Why would R return NA as a lm() coefficient? I am fitting an lm() model to a data set that includes indicators for the financial quarter (Q1, Q2, Q3, making Q4 a default). Using lm(Y~., data = data) I get a NA as the coefficient for Q3, and a warning that one variable was exclude because of singularities. 
Do I need to add a Q4 column?
 A: NA as a coefficient in a regression indicates that the variable in question is linearly related to the other variables. In your case, this means that $Q3 = a \times Q1 + b \times Q2 + c$ for some $a, b, c$. If this is the case, then there's no unique solution to the regression without dropping one of the variables. Adding $Q4$ is only going to make matters worse.
A: I found this behavior when attempting to fit observations vs time, where time was given as POSIXct. lm and lsfit() both determined that the x's were co-linear. The problem was solved by subtracting the mean of the time datum to do the fit.
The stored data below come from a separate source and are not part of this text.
(** * Covid-data-analysis: the helper functions of [functions.py]

    A shallow embedding of the functions of [functions.py] ([find_word],
    [count_words], [get_date_range], [get_matching_entries],
    [calculate_differences], the [pyplot] wrappers [set_parameters] and
    [plot_differences], and the map plot [plot_data]) together with the
    properties stated about them.

    Python exceptions are values of [exn]; a call that can raise returns a
    [result].  Library calls ([datetime], [pandas], [numpy], [re],
    [pyplot], [geopandas]) are modelled by the behaviour the library
    documents for the calls made in [functions.py]. *)

From Stdlib Require Import Floats.SpecFloat.
From Stdlib Require Import ZArith Bool Ascii String List Lia Arith.
From Stdlib Require Import Sorted Permutation.
Import ListNotations.

Local Open Scope Z_scope.
Local Open Scope list_scope.

(* ===================================================================== *)
(** * Exceptions and results *)
(* ===================================================================== *)

(** The exceptions that the modelled calls can raise.  [ValueError] is split
    by origin so that a parse failure can be told from the other ones. *)
Inductive exn : Type :=
| ValueError_strptime     (* datetime.strptime: data does not match format *)
| ValueError_mask_na      (* boolean indexing with a mask that holds NaN *)
| ValueError_level_twice  (* get_level_values: the level name occurs twice *)
| KeyError                (* absent column or index level *)
| OverflowError           (* datetime / timedelta arithmetic out of range,
                             a Python int too large for a float *)
| UnboundLocalError       (* a local read before any assignment *)
| AttributeError          (* .str accessor on a column without strings,
                             a column read as an attribute that is absent *)
| TypeError               (* an operator on values that are not numbers *)
| ValueError_limits       (* Axes.set_xlim / set_ylim: a limit is NaN or Inf *)
| ValueError_geometry     (* GeoSeries.x / .y on a geometry that is no point *)
| ValueError_shape        (* pyplot.plot: x and y differ in length *)
| re_error                (* re.compile: invalid pattern *)
| Unmodelled.             (* the call leaves the modelled fragment *)

Inductive result (A : Type) : Type :=
| Ok (a : A)
| Err (e : exn).

Arguments Ok {A} a.
Arguments Err {A} e.

Definition bind {A B : Type} (r : result A) (k : A -> result B) : result B :=
  match r with
  | Ok a => k a
  | Err e => Err e
  end.

Notation "x <- r ;; k" := (bind r (fun x => k))
  (at level 61, r at next level, right associativity).

Definition is_ok {A : Type} (r : result A) : bool :=
  match r with Ok _ => true | Err _ => false end.

(** [raises r e]: the call ends by raising [e]. *)
Definition raises {A : Type} (r : result A) (e : exn) : Prop := r = Err e.

(* ===================================================================== *)
(** * [datetime]: dates, durations and their arithmetic *)
(* ===================================================================== *)

(** A [datetime.datetime] is kept as its proleptic Gregorian ordinal
    ([toordinal()]: 1 is 0001-01-01) and the microseconds elapsed since
    midnight.  Consecutive ordinals are consecutive calendar days. *)
Record datetime : Type := mkDatetime {
  ordinal : Z;
  tod : Z
}.

Definition MINYEAR : Z := 1.
Definition MAXYEAR : Z := 9999.
(** [date.max.toordinal()], the ordinal of 9999-12-31. *)
Definition MAXORDINAL : Z := 3652059.
(** A [timedelta] holds at most this many days, in either direction. *)
Definition MAX_DELTA_DAYS : Z := 999999999.
Definition US_PER_DAY : Z := 86400000000.

Definition valid_datetime (d : datetime) : Prop :=
  1 <= ordinal d <= MAXORDINAL /\ 0 <= tod d < US_PER_DAY.

Definition datetime_eqb (a b : datetime) : bool :=
  (ordinal a =? ordinal b) && (tod a =? tod b).

(** [datetime.timedelta(days=n)]: only the [days] keyword is used by the
    code, so a duration is its number of days. *)
Definition timedelta (days : Z) : result Z :=
  if (Z.abs days <=? MAX_DELTA_DAYS) then Ok days else Err OverflowError.

(** [dt + delta]: the date moves by [delta] days, the time of day stays;
    a result outside 0001-01-01 .. 9999-12-31 raises [OverflowError]. *)
Definition datetime_add (dt : datetime) (delta : Z) : result datetime :=
  let o := ordinal dt + delta in
  if (1 <=? o) && (o <=? MAXORDINAL)
  then Ok (mkDatetime o (tod dt))
  else Err OverflowError.

(** [dt - delta] is [dt + (-delta)]. *)
Definition datetime_sub (dt : datetime) (delta : Z) : result datetime :=
  datetime_add dt (- delta).

(** ** The calendar, as in [datetime]'s [_ymd2ord] *)

Definition is_leap (y : Z) : bool :=
  (y mod 4 =? 0) && (negb (y mod 100 =? 0) || (y mod 400 =? 0)).

Definition days_in_month (y m : Z) : Z :=
  if m =? 2 then (if is_leap y then 29 else 28)
  else if (m =? 4) || (m =? 6) || (m =? 9) || (m =? 11) then 30
  else 31.

Definition days_before_year (y : Z) : Z :=
  let p := y - 1 in p * 365 + p / 4 - p / 100 + p / 400.

Fixpoint days_before_month_aux (y : Z) (n : nat) : Z :=
  match n with
  | O => 0
  | S k => days_before_month_aux y k + days_in_month y (Z.of_nat (S k))
  end.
This appears to be a deficiency in the underlying code -- there must be some single precision operations, or non-optimal order of operations. I have never seen it before, so it may be new.
A: I also got this behavior in R version 4.2.0 with an integer64 dataframe column.
It was being fetched by an SQL query via RPostgres, from a PostgreSQL column of type int8 (that's 8-byte/64-bit integer).
Luckily, the data didn't actually exceed the 2-billion 32-bit cap; so a simple downconversion helped:
df$some_field <- as.integer(df$some_field)

Before I did that, lm would produce both NaN's and NA's in the coefficients.
How to diagnose: use class(df$some_field) to see which type the fields have.